### WORK INSTRUCTION
From the entries below, return only the lines starting at the one that contains "u ← ex_euclid lg n;" and ending at the one that contains "mret (out ++ o1", exactly as they stand.

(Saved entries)
━━━

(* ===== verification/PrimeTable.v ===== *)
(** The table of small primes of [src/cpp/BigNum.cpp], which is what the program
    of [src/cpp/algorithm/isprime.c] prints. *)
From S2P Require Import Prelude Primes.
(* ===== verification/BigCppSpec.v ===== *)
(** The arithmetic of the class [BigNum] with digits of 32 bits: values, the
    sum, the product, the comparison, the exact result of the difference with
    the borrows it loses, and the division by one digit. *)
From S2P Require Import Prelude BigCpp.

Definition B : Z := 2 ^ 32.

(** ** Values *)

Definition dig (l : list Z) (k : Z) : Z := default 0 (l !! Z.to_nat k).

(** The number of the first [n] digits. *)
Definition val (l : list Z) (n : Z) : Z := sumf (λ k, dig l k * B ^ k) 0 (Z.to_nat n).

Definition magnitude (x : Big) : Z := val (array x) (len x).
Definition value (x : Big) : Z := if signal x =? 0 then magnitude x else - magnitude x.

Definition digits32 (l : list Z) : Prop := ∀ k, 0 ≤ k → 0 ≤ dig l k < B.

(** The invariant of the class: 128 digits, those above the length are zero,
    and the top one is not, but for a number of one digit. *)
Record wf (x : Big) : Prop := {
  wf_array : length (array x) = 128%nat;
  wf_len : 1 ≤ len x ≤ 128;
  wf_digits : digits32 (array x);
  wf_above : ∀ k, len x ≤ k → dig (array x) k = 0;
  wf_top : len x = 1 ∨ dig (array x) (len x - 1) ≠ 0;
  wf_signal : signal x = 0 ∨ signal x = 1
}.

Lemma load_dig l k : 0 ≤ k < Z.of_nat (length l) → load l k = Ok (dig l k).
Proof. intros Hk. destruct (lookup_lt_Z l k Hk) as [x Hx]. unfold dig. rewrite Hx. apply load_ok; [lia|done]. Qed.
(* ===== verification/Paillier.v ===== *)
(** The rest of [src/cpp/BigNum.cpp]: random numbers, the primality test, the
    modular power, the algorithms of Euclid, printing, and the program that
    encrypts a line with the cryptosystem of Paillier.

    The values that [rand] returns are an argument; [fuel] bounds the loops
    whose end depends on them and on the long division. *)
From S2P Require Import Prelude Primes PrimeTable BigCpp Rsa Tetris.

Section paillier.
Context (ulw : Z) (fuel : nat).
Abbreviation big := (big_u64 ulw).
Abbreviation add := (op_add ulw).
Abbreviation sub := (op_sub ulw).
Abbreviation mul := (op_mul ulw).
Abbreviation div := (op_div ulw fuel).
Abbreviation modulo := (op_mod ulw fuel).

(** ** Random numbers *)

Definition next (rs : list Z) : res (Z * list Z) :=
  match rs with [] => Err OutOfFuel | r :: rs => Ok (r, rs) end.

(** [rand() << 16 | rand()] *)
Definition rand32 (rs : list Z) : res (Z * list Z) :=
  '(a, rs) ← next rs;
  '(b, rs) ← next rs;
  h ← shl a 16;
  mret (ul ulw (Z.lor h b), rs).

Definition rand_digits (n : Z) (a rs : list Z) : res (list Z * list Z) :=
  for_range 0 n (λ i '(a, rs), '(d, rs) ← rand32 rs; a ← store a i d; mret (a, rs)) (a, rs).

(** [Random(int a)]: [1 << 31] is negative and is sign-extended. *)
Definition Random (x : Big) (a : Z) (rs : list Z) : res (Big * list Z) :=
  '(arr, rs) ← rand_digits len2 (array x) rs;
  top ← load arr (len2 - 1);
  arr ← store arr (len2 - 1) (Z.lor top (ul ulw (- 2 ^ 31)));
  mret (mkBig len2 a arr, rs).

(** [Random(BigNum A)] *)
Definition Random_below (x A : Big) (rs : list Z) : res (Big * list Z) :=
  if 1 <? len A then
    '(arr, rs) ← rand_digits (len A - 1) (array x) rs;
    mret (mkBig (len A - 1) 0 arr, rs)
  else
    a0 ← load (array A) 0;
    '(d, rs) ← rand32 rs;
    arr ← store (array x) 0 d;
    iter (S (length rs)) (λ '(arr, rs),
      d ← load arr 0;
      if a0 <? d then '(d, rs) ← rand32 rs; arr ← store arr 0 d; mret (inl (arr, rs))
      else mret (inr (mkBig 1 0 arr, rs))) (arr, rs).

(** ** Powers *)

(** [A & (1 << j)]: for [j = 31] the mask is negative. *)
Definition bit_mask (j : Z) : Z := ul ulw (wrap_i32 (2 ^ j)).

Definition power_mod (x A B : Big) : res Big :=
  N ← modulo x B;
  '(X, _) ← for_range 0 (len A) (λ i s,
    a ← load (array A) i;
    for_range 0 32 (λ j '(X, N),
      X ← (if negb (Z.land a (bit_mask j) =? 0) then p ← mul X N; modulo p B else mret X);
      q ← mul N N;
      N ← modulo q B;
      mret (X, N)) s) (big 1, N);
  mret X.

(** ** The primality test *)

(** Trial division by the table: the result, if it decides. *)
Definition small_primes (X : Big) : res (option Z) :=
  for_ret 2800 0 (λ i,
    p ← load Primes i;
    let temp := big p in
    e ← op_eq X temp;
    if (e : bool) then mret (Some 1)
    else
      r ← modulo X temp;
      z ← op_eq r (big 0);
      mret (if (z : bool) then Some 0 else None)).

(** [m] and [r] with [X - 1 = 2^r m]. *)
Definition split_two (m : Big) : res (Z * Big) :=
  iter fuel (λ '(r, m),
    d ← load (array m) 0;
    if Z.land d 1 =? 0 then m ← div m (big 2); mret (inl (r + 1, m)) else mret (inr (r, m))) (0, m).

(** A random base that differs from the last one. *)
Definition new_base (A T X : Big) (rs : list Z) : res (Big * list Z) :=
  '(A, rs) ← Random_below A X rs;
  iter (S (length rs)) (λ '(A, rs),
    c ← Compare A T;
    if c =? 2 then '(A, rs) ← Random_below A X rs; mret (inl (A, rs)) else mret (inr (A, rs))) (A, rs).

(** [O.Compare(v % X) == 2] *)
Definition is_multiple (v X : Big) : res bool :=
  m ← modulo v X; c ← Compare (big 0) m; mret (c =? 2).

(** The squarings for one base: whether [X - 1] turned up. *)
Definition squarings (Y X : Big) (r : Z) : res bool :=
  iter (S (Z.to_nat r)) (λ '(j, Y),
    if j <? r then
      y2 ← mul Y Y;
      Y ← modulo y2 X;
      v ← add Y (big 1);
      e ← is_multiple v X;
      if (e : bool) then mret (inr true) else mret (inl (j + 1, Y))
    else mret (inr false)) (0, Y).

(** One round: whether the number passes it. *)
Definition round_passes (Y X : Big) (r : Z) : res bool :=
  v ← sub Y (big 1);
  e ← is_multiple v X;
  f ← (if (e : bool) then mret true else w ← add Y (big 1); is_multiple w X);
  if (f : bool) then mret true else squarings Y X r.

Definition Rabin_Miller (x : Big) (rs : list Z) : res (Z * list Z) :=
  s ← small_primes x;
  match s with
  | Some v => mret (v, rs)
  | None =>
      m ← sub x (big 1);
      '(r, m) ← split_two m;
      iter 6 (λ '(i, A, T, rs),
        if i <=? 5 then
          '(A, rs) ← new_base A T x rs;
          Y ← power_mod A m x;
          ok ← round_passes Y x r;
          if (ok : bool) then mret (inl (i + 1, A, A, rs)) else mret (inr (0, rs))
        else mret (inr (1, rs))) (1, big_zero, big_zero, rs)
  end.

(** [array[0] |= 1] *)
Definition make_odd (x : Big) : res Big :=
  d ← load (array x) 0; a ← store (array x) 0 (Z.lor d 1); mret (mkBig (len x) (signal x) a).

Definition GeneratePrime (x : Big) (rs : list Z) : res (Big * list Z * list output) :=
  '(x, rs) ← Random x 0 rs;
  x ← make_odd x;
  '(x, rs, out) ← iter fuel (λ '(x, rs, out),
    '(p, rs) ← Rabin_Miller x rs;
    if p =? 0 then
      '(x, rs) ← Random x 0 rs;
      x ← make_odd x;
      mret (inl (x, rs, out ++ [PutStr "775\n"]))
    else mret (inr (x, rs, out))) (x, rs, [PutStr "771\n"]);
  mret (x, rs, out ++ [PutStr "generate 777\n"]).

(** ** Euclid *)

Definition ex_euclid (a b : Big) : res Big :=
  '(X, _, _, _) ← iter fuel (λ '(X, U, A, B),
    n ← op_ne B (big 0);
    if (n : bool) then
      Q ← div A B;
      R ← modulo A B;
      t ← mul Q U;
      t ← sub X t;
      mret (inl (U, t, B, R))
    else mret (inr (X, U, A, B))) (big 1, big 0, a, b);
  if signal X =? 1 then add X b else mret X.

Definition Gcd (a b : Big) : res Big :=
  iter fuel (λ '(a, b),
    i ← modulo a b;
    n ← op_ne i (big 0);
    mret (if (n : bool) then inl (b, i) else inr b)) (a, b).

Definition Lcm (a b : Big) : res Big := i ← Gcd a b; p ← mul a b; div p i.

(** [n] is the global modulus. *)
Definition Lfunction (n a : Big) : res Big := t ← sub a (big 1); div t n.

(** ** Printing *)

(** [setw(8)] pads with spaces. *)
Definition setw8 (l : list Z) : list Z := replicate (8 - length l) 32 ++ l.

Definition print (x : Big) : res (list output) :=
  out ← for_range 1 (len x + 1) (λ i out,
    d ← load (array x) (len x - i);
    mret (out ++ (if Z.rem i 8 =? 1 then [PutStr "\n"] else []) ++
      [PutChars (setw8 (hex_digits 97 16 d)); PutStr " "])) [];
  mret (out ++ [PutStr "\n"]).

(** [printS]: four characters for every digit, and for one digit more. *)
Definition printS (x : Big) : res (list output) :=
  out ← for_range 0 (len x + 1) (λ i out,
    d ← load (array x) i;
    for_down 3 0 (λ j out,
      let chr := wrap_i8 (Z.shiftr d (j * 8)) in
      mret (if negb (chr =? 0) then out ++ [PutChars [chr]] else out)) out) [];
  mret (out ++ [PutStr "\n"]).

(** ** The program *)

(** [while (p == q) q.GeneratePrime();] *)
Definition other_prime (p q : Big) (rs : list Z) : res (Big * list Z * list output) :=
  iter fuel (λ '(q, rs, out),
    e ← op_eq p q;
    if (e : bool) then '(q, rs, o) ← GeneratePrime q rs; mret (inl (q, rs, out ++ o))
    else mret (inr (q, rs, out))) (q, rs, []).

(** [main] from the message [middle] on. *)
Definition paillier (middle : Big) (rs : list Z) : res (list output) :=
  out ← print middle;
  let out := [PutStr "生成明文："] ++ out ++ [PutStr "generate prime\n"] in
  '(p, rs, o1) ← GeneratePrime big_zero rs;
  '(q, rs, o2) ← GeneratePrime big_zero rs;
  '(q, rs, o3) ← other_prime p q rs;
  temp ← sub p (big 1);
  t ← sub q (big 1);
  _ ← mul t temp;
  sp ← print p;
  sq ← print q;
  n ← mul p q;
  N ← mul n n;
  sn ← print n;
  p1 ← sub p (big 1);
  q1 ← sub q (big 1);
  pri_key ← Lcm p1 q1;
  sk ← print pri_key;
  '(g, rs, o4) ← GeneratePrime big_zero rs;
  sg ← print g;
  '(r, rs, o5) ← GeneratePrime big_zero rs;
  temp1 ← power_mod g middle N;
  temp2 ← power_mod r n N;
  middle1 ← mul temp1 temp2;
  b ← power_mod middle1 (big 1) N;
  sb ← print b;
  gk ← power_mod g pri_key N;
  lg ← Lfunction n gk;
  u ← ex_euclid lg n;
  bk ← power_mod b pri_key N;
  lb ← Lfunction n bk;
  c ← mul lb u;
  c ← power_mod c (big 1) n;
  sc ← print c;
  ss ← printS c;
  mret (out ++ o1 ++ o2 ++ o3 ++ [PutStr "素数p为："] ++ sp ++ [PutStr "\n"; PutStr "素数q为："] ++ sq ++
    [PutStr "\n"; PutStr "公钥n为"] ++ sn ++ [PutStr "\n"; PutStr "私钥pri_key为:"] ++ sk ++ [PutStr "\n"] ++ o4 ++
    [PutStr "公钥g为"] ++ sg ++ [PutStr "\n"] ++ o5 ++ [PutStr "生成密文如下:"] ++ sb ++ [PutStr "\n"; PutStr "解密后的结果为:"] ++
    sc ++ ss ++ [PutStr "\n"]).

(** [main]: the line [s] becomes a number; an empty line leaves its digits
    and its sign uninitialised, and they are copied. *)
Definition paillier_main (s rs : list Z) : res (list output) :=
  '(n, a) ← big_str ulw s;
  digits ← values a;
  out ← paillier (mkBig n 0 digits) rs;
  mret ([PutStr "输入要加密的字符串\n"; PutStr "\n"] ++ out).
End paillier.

━━━

### EXERCISE RESPONSE
  u ← ex_euclid lg n;
  bk ← power_mod b pri_key N;
  lb ← Lfunction n bk;
  c ← mul lb u;
  c ← power_mod c (big 1) n;
  sc ← print c;
  ss ← printS c;
  mret (out ++ o1 ++ o2 ++ o3 ++ [PutStr "素数p为："] ++ sp ++ [PutStr "\n"; PutStr "素数q为："] ++ sq ++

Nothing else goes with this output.